Problem
What is needed is every line of the data that includes the word "winner". Please copy each one.

Top of Material provided

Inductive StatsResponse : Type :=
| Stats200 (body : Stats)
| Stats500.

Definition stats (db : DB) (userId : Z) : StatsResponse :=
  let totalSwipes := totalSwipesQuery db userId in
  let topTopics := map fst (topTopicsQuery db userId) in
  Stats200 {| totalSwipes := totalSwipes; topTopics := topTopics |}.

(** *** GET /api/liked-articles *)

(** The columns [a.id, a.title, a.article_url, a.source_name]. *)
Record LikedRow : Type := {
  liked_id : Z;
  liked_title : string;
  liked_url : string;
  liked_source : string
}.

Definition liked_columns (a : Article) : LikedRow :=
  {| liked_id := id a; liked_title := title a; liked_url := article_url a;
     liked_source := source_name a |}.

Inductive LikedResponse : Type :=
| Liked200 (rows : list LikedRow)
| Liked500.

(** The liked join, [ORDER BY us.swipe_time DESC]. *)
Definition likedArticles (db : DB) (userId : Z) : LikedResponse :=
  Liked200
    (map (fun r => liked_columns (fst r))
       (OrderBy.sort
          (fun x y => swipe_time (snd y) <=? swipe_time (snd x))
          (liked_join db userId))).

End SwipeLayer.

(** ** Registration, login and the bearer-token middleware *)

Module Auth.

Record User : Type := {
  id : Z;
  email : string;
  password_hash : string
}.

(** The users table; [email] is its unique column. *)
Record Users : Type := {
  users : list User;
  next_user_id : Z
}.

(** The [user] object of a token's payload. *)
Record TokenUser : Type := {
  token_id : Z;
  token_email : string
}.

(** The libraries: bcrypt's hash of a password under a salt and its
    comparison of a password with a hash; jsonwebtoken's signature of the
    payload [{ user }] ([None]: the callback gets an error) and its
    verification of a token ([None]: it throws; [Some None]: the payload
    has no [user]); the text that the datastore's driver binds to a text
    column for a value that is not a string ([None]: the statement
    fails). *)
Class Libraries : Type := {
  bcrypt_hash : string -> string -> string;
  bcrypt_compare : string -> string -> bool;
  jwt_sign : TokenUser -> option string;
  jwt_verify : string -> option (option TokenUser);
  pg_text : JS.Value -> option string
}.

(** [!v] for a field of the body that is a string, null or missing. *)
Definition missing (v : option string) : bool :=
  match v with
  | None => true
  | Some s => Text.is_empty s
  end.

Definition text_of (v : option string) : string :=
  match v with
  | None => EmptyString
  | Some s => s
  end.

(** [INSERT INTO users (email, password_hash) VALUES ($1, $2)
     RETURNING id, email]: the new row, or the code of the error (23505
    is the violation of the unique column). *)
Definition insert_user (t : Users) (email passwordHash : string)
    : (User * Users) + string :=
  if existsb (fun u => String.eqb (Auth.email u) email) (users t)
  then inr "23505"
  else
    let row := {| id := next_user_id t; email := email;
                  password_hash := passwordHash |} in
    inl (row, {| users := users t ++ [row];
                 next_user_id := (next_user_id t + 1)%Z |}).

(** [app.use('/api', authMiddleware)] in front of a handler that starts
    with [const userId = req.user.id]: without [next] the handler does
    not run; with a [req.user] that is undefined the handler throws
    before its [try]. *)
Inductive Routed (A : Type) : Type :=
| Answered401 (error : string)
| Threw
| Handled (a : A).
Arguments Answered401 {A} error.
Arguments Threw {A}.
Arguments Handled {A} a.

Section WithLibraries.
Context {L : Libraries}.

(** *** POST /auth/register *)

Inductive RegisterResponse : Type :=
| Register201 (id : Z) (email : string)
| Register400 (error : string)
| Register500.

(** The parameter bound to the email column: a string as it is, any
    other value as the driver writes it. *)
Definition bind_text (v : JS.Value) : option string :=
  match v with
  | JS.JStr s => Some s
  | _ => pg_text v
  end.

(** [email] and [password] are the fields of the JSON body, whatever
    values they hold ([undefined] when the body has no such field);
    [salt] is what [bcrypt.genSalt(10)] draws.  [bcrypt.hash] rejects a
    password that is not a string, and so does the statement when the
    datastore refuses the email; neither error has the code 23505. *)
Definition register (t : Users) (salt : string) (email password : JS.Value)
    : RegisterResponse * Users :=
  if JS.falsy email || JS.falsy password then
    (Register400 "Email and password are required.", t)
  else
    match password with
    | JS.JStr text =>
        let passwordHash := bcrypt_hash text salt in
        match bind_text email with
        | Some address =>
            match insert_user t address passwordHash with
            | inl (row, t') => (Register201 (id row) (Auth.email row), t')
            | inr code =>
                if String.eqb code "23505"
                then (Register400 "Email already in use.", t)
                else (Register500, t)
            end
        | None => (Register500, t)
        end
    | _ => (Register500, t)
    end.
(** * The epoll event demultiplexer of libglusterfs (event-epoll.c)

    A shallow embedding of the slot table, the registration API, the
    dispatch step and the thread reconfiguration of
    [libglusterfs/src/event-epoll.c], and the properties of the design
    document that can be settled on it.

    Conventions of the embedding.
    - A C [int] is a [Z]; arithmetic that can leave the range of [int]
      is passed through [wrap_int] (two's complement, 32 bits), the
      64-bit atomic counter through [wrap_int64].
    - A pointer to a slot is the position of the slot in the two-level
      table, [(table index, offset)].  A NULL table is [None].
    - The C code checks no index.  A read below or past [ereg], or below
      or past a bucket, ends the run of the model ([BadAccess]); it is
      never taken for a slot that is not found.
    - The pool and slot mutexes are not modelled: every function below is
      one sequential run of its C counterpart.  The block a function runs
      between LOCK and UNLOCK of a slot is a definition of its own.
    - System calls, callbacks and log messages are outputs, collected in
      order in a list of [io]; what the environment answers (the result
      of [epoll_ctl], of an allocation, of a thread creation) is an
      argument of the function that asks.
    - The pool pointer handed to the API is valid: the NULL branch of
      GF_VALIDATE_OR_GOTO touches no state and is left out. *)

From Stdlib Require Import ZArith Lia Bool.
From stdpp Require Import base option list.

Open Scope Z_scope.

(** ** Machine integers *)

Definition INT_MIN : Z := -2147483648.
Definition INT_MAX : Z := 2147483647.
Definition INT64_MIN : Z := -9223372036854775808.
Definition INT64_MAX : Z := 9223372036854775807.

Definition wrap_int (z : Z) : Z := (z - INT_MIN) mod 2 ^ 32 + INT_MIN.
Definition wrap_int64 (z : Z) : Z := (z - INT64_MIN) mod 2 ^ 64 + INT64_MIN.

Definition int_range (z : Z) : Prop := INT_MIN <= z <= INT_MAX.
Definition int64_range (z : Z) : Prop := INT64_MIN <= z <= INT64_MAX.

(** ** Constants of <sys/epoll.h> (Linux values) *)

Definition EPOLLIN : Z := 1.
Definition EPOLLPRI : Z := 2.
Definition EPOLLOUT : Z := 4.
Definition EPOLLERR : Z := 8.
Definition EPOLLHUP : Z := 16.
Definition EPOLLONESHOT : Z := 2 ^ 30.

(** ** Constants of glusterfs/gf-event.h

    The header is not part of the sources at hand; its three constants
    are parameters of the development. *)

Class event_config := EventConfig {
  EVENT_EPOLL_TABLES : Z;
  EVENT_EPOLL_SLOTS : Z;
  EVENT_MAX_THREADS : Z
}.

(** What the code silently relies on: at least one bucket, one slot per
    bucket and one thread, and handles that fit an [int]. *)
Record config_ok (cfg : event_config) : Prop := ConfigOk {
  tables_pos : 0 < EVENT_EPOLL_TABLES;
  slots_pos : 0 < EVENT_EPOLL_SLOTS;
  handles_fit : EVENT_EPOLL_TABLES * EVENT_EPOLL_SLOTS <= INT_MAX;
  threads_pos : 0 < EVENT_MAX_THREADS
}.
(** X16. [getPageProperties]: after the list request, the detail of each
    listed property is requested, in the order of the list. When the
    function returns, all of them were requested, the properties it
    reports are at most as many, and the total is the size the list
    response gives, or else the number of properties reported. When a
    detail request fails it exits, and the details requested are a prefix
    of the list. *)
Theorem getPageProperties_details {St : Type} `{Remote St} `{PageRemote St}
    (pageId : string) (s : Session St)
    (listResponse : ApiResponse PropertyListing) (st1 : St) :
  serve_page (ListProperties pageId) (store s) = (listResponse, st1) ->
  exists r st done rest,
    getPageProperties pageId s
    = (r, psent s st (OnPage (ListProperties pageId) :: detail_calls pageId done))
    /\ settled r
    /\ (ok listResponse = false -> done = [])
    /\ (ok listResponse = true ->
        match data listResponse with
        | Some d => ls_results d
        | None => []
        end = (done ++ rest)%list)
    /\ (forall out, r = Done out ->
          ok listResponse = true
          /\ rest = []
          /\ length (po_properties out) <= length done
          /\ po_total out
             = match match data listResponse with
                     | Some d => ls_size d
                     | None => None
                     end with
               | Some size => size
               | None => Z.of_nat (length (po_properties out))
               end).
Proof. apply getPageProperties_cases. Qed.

Bottom of Material provided
Top of Material provided

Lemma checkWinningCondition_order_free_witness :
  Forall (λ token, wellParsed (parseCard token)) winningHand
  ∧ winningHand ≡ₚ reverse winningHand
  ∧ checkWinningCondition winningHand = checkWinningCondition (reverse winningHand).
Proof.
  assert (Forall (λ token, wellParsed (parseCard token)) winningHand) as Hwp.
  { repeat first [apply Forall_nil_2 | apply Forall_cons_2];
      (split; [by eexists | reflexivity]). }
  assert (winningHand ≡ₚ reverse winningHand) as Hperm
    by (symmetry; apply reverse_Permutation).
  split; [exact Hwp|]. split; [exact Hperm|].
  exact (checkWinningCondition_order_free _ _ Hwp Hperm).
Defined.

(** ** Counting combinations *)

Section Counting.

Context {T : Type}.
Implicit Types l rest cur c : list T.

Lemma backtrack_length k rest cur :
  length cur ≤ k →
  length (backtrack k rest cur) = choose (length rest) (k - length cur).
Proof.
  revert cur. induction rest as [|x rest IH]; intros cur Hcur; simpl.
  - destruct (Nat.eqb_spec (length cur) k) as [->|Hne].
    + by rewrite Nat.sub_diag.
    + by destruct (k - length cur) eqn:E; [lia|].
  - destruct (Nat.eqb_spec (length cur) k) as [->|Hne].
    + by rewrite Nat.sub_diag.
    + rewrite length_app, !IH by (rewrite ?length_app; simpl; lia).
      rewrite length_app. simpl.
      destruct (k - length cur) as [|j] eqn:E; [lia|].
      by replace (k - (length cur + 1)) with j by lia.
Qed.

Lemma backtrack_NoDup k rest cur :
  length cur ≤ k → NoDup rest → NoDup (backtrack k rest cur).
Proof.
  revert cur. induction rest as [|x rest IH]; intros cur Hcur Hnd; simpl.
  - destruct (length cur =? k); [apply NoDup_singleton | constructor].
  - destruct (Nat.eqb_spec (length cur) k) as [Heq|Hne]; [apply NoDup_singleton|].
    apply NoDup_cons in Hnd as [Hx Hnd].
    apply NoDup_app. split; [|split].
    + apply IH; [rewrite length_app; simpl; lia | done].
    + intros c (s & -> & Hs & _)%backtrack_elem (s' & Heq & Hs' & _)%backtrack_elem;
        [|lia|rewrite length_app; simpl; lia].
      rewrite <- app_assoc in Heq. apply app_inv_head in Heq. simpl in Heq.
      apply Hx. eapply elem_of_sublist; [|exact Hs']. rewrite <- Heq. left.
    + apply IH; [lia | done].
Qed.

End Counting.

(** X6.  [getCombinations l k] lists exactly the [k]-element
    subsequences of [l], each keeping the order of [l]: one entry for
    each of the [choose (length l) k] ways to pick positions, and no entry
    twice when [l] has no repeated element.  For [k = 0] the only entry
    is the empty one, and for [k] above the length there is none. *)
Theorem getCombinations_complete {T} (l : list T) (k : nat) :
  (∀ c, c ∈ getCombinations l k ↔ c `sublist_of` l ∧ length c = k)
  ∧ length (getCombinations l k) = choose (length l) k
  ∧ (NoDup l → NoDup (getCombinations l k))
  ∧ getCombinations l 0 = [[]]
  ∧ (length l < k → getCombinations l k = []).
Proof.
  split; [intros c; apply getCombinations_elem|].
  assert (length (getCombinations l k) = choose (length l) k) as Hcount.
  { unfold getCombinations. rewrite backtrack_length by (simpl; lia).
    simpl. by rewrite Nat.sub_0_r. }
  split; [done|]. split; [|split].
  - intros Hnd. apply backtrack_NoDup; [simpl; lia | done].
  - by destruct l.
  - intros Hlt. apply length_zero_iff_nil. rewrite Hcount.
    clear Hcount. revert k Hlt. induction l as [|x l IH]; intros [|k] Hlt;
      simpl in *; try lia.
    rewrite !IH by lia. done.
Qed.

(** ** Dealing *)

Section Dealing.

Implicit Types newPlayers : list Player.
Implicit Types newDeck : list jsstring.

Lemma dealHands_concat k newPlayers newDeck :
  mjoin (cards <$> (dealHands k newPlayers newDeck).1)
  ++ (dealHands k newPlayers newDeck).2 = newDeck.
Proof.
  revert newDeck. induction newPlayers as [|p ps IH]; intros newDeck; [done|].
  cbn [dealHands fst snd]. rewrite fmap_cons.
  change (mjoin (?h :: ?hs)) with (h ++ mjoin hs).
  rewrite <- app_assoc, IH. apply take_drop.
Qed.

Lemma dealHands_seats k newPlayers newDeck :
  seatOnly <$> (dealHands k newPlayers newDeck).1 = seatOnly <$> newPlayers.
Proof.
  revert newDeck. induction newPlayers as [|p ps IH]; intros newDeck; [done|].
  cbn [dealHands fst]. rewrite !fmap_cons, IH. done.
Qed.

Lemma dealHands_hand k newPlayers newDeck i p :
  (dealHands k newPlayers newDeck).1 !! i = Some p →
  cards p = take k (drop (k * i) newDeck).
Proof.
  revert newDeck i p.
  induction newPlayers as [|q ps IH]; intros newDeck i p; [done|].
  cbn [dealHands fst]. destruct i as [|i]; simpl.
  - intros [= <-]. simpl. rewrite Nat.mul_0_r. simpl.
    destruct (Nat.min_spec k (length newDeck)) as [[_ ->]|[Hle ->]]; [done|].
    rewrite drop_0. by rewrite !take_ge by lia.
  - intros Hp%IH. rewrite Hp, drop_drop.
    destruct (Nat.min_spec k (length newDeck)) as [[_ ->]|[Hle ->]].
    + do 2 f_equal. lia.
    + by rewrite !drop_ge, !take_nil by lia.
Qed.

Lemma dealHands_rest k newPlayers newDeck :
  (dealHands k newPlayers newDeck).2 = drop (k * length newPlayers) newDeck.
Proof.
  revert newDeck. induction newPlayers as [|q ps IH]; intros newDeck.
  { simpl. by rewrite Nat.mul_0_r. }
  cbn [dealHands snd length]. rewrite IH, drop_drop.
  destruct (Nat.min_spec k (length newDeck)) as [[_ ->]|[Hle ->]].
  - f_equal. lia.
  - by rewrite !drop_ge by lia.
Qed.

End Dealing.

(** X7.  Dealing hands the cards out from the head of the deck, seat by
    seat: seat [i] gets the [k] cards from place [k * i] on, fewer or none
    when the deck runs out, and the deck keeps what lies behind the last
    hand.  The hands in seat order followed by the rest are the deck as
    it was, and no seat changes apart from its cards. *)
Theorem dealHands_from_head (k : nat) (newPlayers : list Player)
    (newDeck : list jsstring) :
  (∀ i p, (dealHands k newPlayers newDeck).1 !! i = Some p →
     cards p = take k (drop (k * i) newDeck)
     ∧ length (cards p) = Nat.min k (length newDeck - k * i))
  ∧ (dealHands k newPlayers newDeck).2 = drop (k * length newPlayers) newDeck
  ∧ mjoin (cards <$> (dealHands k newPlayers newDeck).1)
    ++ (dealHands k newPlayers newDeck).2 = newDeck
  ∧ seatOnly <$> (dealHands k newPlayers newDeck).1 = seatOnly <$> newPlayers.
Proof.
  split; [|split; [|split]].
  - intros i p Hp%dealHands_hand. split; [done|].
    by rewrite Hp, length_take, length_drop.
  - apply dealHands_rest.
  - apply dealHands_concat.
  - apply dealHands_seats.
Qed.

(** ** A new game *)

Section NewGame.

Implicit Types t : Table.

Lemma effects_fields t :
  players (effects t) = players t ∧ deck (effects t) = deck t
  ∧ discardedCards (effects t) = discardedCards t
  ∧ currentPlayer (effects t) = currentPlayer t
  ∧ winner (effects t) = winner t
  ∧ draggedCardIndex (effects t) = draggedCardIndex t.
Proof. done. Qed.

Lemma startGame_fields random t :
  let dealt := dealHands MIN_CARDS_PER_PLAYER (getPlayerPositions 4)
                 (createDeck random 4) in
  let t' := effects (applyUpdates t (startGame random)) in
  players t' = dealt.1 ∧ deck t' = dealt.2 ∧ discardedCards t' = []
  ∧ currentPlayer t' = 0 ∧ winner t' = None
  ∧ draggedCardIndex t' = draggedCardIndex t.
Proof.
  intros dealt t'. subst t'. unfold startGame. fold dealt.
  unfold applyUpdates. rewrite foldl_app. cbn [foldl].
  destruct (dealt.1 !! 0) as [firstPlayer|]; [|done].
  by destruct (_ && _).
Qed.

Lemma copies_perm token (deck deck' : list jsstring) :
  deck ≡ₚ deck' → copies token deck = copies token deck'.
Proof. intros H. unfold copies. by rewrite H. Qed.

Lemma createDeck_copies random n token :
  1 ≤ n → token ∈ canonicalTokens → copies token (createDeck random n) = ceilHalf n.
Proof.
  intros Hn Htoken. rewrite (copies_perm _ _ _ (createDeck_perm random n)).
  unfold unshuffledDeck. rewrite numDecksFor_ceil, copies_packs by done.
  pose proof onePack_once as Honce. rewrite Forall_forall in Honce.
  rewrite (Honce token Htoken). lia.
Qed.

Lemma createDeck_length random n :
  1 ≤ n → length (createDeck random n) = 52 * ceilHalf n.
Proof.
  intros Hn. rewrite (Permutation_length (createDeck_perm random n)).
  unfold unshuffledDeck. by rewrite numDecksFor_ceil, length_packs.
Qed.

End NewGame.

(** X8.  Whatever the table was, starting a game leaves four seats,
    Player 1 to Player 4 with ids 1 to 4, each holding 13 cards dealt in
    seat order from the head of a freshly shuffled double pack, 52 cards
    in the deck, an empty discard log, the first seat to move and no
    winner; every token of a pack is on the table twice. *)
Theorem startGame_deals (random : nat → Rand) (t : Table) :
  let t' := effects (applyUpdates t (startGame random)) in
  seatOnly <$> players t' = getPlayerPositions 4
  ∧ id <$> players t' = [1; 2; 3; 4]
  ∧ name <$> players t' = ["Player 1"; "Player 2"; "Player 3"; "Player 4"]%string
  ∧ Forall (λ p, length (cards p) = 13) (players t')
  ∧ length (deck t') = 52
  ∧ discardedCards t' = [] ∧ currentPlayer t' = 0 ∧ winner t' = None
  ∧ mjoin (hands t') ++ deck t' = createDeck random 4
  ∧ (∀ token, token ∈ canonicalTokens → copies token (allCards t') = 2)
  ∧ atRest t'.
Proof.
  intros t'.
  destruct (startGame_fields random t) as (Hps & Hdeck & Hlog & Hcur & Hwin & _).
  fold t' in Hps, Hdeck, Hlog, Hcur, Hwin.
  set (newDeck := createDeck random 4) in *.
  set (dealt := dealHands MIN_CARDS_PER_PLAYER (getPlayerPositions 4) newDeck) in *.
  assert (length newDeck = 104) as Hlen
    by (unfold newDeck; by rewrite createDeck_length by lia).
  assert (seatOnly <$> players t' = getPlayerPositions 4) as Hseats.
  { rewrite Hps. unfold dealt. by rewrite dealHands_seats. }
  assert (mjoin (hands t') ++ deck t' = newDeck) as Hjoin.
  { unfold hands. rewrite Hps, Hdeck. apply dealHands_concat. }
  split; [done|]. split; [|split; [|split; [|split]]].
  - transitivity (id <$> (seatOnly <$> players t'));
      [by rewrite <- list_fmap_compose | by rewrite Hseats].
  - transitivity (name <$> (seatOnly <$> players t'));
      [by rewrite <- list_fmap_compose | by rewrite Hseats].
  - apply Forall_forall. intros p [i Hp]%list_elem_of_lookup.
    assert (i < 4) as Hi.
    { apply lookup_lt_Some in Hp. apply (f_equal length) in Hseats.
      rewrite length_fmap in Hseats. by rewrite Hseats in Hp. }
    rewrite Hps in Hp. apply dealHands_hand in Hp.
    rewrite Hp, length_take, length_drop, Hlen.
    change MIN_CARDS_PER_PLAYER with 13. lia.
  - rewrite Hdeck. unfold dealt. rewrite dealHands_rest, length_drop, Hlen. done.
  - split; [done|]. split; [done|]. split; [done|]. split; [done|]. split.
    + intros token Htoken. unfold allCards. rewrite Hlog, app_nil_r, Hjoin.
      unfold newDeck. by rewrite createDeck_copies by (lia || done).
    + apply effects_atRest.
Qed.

Bottom of Material provided

Final answer
  ∧ winner (effects t) = winner t
  ∧ currentPlayer t' = 0 ∧ winner t' = None
    winner; every token of a pack is on the table twice. *)
  ∧ discardedCards t' = [] ∧ currentPlayer t' = 0 ∧ winner t' = None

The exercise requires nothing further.